Recorded data:
+--
(* ===== verification/Answers.v ===== *)
(** * Answers: the bytes a command is answered with

    From the command to the reply on the wire, through a whole turn of the session's
    loop: what a cache command says of the keys there are, the acknowledgements of
    [SUBSCRIBE] and [UNSUBSCRIBE] with their running counts, the count of [PUBLISH]. *)

From S2P Require Import Prelude Effects RustStd Time Crlf Command Frame CommandFrame.
From S2P Require Import Cache CacheSpec Mpsc Channels Ports Executor Reply Inbound Session SessionSpec.

Local Open Scope N_scope.

(** ** Bytes *)

Definition bulk (b : bytes) : bytes :=
  bstr "$" ++ display_N (N.of_nat (length b)) ++ crlf ++ b ++ crlf.
Definition no_value : bytes := bstr "$-1" ++ crlf.
(** A count; none there can be is clamped at [i64::MAX]. *)
Definition int_line (n : N) : bytes := bstr ":" ++ display_N (N.min n (Z.to_N i64_max)) ++ crlf.
Definition yes_no (b : bool) : bytes := if b then bstr ":1" ++ crlf else bstr ":0" ++ crlf.

(** The answer to a cache command, [a] being the keys there are, and [t'] the time a
    [TTL] counts from. *)
Definition cache_answer (t' : Milliseconds) (cmd : CacheCommand) (a : CacheMap) : bytes :=
  match cmd with
  | CacheRead (RGet key) =>
      match a !! key with Some e => bulk (entry_value e) | None => no_value end
  | CacheRead (RExists key) => yes_no (bool_decide (is_Some (a !! key)))
  | CacheRead (RTtl key) =>
      match entry_expires_at <$> a !! key with
      | None => bstr ":-2" ++ crlf
      | Some None => bstr ":-1" ++ crlf
      | Some (Some d) => int_line (u64_div_ceil (millis d - millis t') 1000)
      end
  | CacheWrite (WSet _ _ _) => bstr "+OK" ++ crlf
  | CacheWrite (WDelete key) | CacheWrite (WExpireAt key _) => yes_no (bool_decide (is_Some (a !! key)))
  | CacheWrite (WPersist key) =>
      yes_no (bool_decide (is_Some (e ← a !! key; entry_expires_at e)))
  end.

(** Acknowledgements, one for each channel, with the number of channels the session is
    in by then. *)
Fixpoint ack_lines (verb : bytes) (f : bytes -> gset bytes -> gset bytes) (chs : list bytes)
    (subs : gset bytes) : bytes :=
  match chs with
  | [] => []
  | ch :: chs =>
      let subs := f ch subs in
      bstr "*3" ++ crlf ++ bulk verb ++ bulk ch ++ int_line (N.of_nat (size subs)) ++
      ack_lines verb f chs subs
  end.
Definition nothing_to_leave : bytes :=
  bstr "*3" ++ crlf ++ bulk (bstr "unsubscribe") ++ no_value ++ bstr ":0" ++ crlf.

(** ** Outcomes *)

Lemma int_line_clamped n : to_bytes (RInteger (i64_try_from_or_max n)) = int_line n.
Proof.
  unfold int_line, i64_try_from_or_max. cbn [to_bytes].
  assert (Hd : forall k, display_Z (Z.of_N k) = display_N k) by by intros [].
  case_decide as Hc.
  - rewrite Hd, N.min_l; [done|]. unfold i64_max in *. lia.
  - rewrite N.min_r by (unfold i64_max in *; lia). done.
Qed.

Lemma act_answer t' cmd a :
  to_bytes (Reply_from_CommandOutcome (Spec.act t' cmd a).1) = cache_answer t' cmd a.
Proof.
  destruct cmd as [[key|key|key]|[key v d|key|key d|key]]; cbn [Spec.act fst cache_answer].
  - by destruct (a !! key).
  - by destruct (a !! key).
  - destruct (a !! key) as [[v [d|]]|]; [|done..].
    cbn [fmap option_fmap option_map entry_expires_at Reply_from_CommandOutcome].
    apply int_line_clamped.
  - done.
  - by destruct (a !! key).
  - by destruct (a !! key).
  - by destruct (a !! key) as [[v [d|]]|].
Qed.

Lemma ack_lines_replies verb f chs subs :
  concat (map to_bytes (map (ack_reply verb) (acks f chs subs))) = ack_lines verb f chs subs.
Proof.
  revert subs. induction chs as [|ch chs IH]; intros subs; [done|].
  cbn [acks map concat ack_lines]. rewrite IH, <- int_line_clamped.
  unfold ack_reply. cbn [to_bytes map concat length su_channel_id SubUnsubInnerEntry_new channel_reply
    subscription_count]. change (display_N (N.of_nat 3)) with (bstr "3").
  unfold bulk. by rewrite app_nil_r, <- !app_assoc.
Qed.

(** ** Turns *)

Section turns.
Context {R Rp : Type} `{Read R} `{CacheRepository Rp} (clk : Lens (Executor Rp) Clock).
Context (order : Subscribers -> list (N * Sender)) (iter : gset bytes -> list bytes).
Context (order_perm : forall subs, order subs ≡ₚ map_to_list subs).
Context (iter_perm : forall s, iter s ≡ₚ elements s).
Implicit Types w : World R (Executor Rp).

(** The repository before and after a command that succeeds. *)
Definition recorded_by (cmd : CacheCommand) (r r' : Rp) : Prop :=
  match cmd with
  | CacheRead _ => r' = r
  | CacheWrite wc => run (append wc) r = Some (Ok (), r')
  end.

Lemma run_execute_logged_answer cmd c m r r' :
  steady_clock c -> not_stale (next_reading c) cmd m -> recorded_by cmd r r' ->
  exists out c' m', run (execute_logged cmd) (mkExecutor (cache_new c m) r) =
      Some (Ok out, mkExecutor (cache_new c' m') r') /\
    to_bytes (Reply_from_CommandOutcome out) =
      cache_answer (second_reading c) cmd (live (next_reading c) m).
Proof.
  intros Hc Hs Hr. destruct (execute_simulates c m m Hc eq_refl cmd Hs) as (c' & m' & Hrun & _ & _).
  eexists _, c', m'. split; [|apply act_answer].
  cbn [execute_logged Executor_Execute]. rewrite run_execute_logged, Hrun.
  destruct cmd as [rc|wc]; cbn in Hr; [by subst|]. by rewrite Hr.
Qed.

(** Subscriptions leave the queues alone. *)
Lemma fold_queues (step : bytes -> World R (Executor Rp) -> World R (Executor Rp)) chs w :
  (forall ch w, cn_queues (w_channels (step ch w)) = cn_queues (w_channels w) /\
                rh_sender (w_rh (step ch w)) = rh_sender (w_rh w)) ->
  let w' := fold_left (fun w ch => step ch w) chs w in
  cn_queues (w_channels w') = cn_queues (w_channels w) /\ rh_sender (w_rh w') = rh_sender (w_rh w).
Proof.
  intros Hstep. revert w. induction chs as [|ch chs IH]; intros w; [done|].
  cbn [fold_left]. destruct (IH (step ch w)) as [-> ->]. apply Hstep.
Qed.

Lemma fold_own_open (step : bytes -> World R (Executor Rp) -> World R (Executor Rp)) chs w :
  (forall ch w, cn_queues (w_channels (step ch w)) = cn_queues (w_channels w) /\
                rh_sender (w_rh (step ch w)) = rh_sender (w_rh w)) ->
  own_queue_open w -> own_queue_open (fold_left (fun w ch => step ch w) chs w).
Proof. intros Hstep Ho. unfold own_queue_open. by destruct (fold_queues step chs w Hstep) as [-> ->]. Qed.

(** [UNSUBSCRIBE] of some channels, or of all. *)
Definition targets_of (chs : list bytes) (subs : gset bytes) : list bytes :=
  if decide (chs = []) then iter subs else chs.

Lemma targets_of_perm chs subs :
  if decide (chs = []) then targets_of chs subs ≡ₚ elements subs else targets_of chs subs = chs.
Proof. unfold targets_of. case_decide; [apply iter_perm|done]. Qed.

Lemma no_targets chs subs : targets_of chs subs = [] -> subs = ∅.
Proof.
  intros He. pose proof (targets_of_perm chs subs) as Ht. rewrite He in Ht.
  destruct (decide (chs = [])) as [->|]; [|by subst].
  apply leibniz_equiv, elements_empty_inv. by apply Permutation_nil.
Qed.

Lemma run_unsubscribe_command w chs :
  in_sync w ->
  let subs := rh_subscriptions (w_rh w) in
  let targets := targets_of chs subs in
  run (execute_channel_command order iter (Unsubscribe chs)) w =
    if decide (targets = [])
    then Some (Ok (CcoUnsubscribe [SubUnsubInnerEntry_new_null (N.of_nat (size subs))]), w)
    else Some (Ok (CcoUnsubscribe (acks part targets subs)),
               fold_left (fun w ch => left_channel ch w) targets w).
Proof.
  intros Hsync subs targets. unfold execute_channel_command. rewrite run_bind. unfold self.
  rewrite run_atomic. cbv zeta. fold subs. fold (targets_of chs subs). fold targets. clearbody targets.
  destruct (decide (targets = [])); [done|]. by rewrite run_bind, run_unsubscribe_each.
Qed.

(** How many a publication on [ch] counts. *)
Definition listening (qs : Queues) (reg : Registry) (ch : bytes) : N :=
  match reg !! ch with
  | Some subs => N.min (N.of_nat (size (open_subs qs subs))) u32_max
  | None => 0
  end.

Lemma count_line qs reg ch :
  Replies_to_bytes (Replies_from_ChannelCommandOutcome (CcoPublish (listening qs reg ch))) =
  int_line (listening qs reg ch).
Proof.
  unfold Replies_to_bytes. cbn [replies_inner Replies_from_ChannelCommandOutcome map concat].
  rewrite app_nil_r, <- int_line_clamped. unfold i64_try_from_or_max. rewrite decide_True; [done|].
  unfold listening, u32_max, i64_max. destruct (reg !! ch); lia.
Qed.

Lemma run_publish_command w qs reg ch msg :
  w_channels w = channels_at qs reg -> own_queue_open w ->
  exists w', run (execute_channel_command order iter (Publish ch msg)) w =
    Some (Ok (CcoPublish (listening qs reg ch)), w') /\ own_queue_open w'.
Proof.
  intros Hw Hopen.
  destruct (run_publish order (push_message ch msg) ch qs reg order_perm) as (qs' & Hrun & Hqs).
  assert (Hk : exists reg', run (Channels.publish order (push_message ch msg) ch) (channels_at qs reg) =
    Some (Ok (listening qs reg ch), channels_at qs' reg')).
  { unfold listening. rewrite Hrun. destruct (reg !! ch); by eexists. }
  destruct Hk as [reg' Hk]. exists (put channelsL (channels_at qs' reg') w). split.
  - cbn [execute_channel_command]. rewrite run_bind, run_zoom. cbn [view channelsL]. by rewrite Hw, Hk.
  - unfold own_queue_open, is_open in *. rewrite Hw in Hopen. cbn in Hopen |- *. rewrite Hqs.
    by destruct (qs !! _).
Qed.
End turns.

(** ** Property *)

(** C40: what a command is answered with.  When a turn of a session's loop, the flag
    down, has read a command and the client's queue still has its receiver, exactly
    these bytes are queued for the client.  For a [PING], its message or [PONG].  For a
    cache command that meets no stale key and that the repository records, under a
    clock that may move on: [GET] the value or the null bulk string, [EXISTS] 1 or 0,
    [TTL] the seconds left, rounded up, or -1 or -2, [SET] [+OK], [DEL], the expire
    commands and [PERSIST] 1 or 0, all of them of the keys that are live when the
    command first reads the clock.  For [SUBSCRIBE] and [UNSUBSCRIBE], with the
    registry and the session's set agreeing, an array for each channel, with the
    number of channels the session is in by then; when there is none to leave, one
    without a channel.  For [PUBLISH], how many subscribers of the channel still
    listen. *)
Theorem commands_answered {R Rp} `{Read R} `{CacheRepository Rp} (clk : Lens (Executor Rp) Clock)
    (order : Subscribers -> list (N * Sender)) (iter : gset bytes -> list bytes)
    (w w1 : World R (Executor Rp)) (reads fuel : nat) (cmd : Command) :
  (forall subs, order subs ≡ₚ map_to_list subs) -> (forall s, iter s ≡ₚ elements s) ->
  w_shutdown w = false -> run (read_command clk reads fuel) w = Some (Ok (Some cmd), w1) ->
  own_queue_open w1 ->
  let answered bs w2 :=
    run (repl_turn (E := ChannelsError) clk order iter reads fuel) w = Some (Ok Continue, queued bs w2) in
  let subs := rh_subscriptions (w_rh w1) in
  match cmd with
  | Ping message =>
      answered (match message with Some msg => bulk msg | None => bstr "+PONG" ++ crlf end) w1
  | Command.Cache cmd =>
      forall c m r r', w_exec w1 = mkExecutor (cache_new c m) r -> steady_clock c ->
        not_stale (next_reading c) cmd m -> recorded_by cmd r r' ->
      exists c' m', answered (cache_answer (second_reading c) cmd (live (next_reading c) m))
        (put execL (mkExecutor (cache_new c' m') r') w1)
  | Channel (Subscribe chs) =>
      in_sync w1 -> exists w2, cn_queues (w_channels w2) = cn_queues (w_channels w1) /\
        answered (ack_lines (bstr "subscribe") join chs subs) w2
  | Channel (Unsubscribe chs) =>
      in_sync w1 -> exists targets w2,
        (if decide (chs = []) then targets ≡ₚ elements subs else targets = chs) /\
        cn_queues (w_channels w2) = cn_queues (w_channels w1) /\
        answered (if decide (targets = []) then nothing_to_leave
                  else ack_lines (bstr "unsubscribe") part targets subs) w2
  | Channel (Publish ch msg) =>
      forall qs reg, w_channels w1 = channels_at qs reg ->
      exists w2, answered (int_line (match reg !! ch with
                                     | Some subs => N.min (N.of_nat (size (open_subs qs subs))) u32_max
                                     | None => 0
                                     end)) w2
  end.
Proof.
  intros Hord Hit Hs Hread Hopen answered subs.
  pose proof (run_repl_turn (E := ChannelsError) clk order iter w reads fuel _ _ Hs Hread) as Hturn.
  cbv zeta in Hturn. destruct cmd as [cmd|[chs|chs|ch msg]|message].
  - intros c m r r' Hx Hc Hstale Hr.
    destruct (run_execute_logged_answer cmd c m r r' Hc Hstale Hr) as (out & c' & m' & Hrun & <-).
    exists c', m'. rewrite <- Hx in Hrun. exact (Hturn _ _ Hrun Hopen).
  - intros Hsync. exists (fold_left (fun w ch => joined ch w) chs w1).
    split; [by apply fold_queues|]. unfold answered. rewrite <- ack_lines_replies.
    refine (Hturn (Ok (CcoSubscribe (acks join chs subs))) _ _ _).
    + cbn [execute_channel_command]. by rewrite run_bind, run_subscribe_each.
    + by apply fold_own_open.
  - intros Hsync. pose proof (run_unsubscribe_command order iter w1 chs Hsync) as Hrun.
    pose proof (targets_of_perm iter Hit chs subs) as Ht. pose proof (no_targets iter Hit chs subs) as Hnil.
    cbv zeta in Hrun. fold subs in Hrun. set (targets := targets_of iter chs subs) in *.
    exists targets. destruct (decide (targets = [])) as [He|He].
    + exists w1. split; [exact Ht|]. split; [done|].
      rewrite (Hnil He) in Hrun. exact (Hturn _ _ Hrun Hopen).
    + exists (fold_left (fun w ch => left_channel ch w) targets w1). split; [exact Ht|].
      split; [by apply fold_queues|]. unfold answered. rewrite <- ack_lines_replies.
      refine (Hturn _ _ Hrun _). by apply fold_own_open.
  - intros qs reg Hw. destruct (run_publish_command order iter Hord w1 qs reg ch msg Hw Hopen)
      as (w2 & Hrun & Ho).
    exists w2. unfold answered. fold (listening qs reg ch). rewrite <- count_line.
    exact (Hturn _ _ Hrun Ho).
  - destruct message; exact (Hturn Hopen).
Qed.

(** A session in channel [a] is sent a [SUBSCRIBE] of [b] and [a]. *)
Definition asked : World Script (Executor Recording.RecordingRepo) :=
  with_reader (SessionReader_new [Ok (encode (Array
    [BulkString (bstr "SUBSCRIBE"); BulkString (bstr "b"); BulkString (bstr "a")]))]) sample_world.

Lemma asked_in_sync r : in_sync (with_reader r sample_world).
Proof. destruct sample_in_sync as (qs & reg & H1 & H2 & H3). exists qs, reg. by split_and!. Qed.

Lemma commands_answered_witness :
  exists w2, run (repl_turn (E := ChannelsError) (lens_comp cacheL clockL) map_to_list elements 9 9) asked =
    Some (Ok Continue,
          queued (ack_lines (bstr "subscribe") join [bstr "b"; bstr "a"] {[ bstr "a" ]}) w2) /\
  ack_lines (bstr "subscribe") join [bstr "b"; bstr "a"] {[ bstr "a" ]} =
    bstr "*3" ++ crlf ++ bstr "$9" ++ crlf ++ bstr "subscribe" ++ crlf ++ bstr "$1" ++ crlf ++
    bstr "b" ++ crlf ++ bstr ":2" ++ crlf ++
    bstr "*3" ++ crlf ++ bstr "$9" ++ crlf ++ bstr "subscribe" ++ crlf ++ bstr "$1" ++ crlf ++
    bstr "a" ++ crlf ++ bstr ":2" ++ crlf.
Proof.
  pose (r' := mkSessionReader (R := Script) (mkBufReader [] []) []).
  destruct (commands_answered (lens_comp cacheL clockL) map_to_list elements asked
    (with_reader r' sample_world) 9 9 (Channel (Subscribe [bstr "b"; bstr "a"]))) as (w2 & _ & H).
  - reflexivity.
  - reflexivity.
  - reflexivity.
  - vm_compute. reflexivity.
  - vm_compute. reflexivity.
  - apply asked_in_sync.
  - exists w2. split; [exact H|]. vm_compute. reflexivity.
Defined.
+--
TASK DIRECTIONS
Nothing should appear in the answer except the lines above from the line with "(** * Answers: the" through the line with "From S2P Require Import Prelude", both included, written out exactly.

TASK SOLUTION
(** * Answers: the bytes a command is answered with

    From the command to the reply on the wire, through a whole turn of the session's
    loop: what a cache command says of the keys there are, the acknowledgements of
    [SUBSCRIBE] and [UNSUBSCRIBE] with their running counts, the count of [PUBLISH]. *)

From S2P Require Import Prelude Effects RustStd Time Crlf Command Frame CommandFrame.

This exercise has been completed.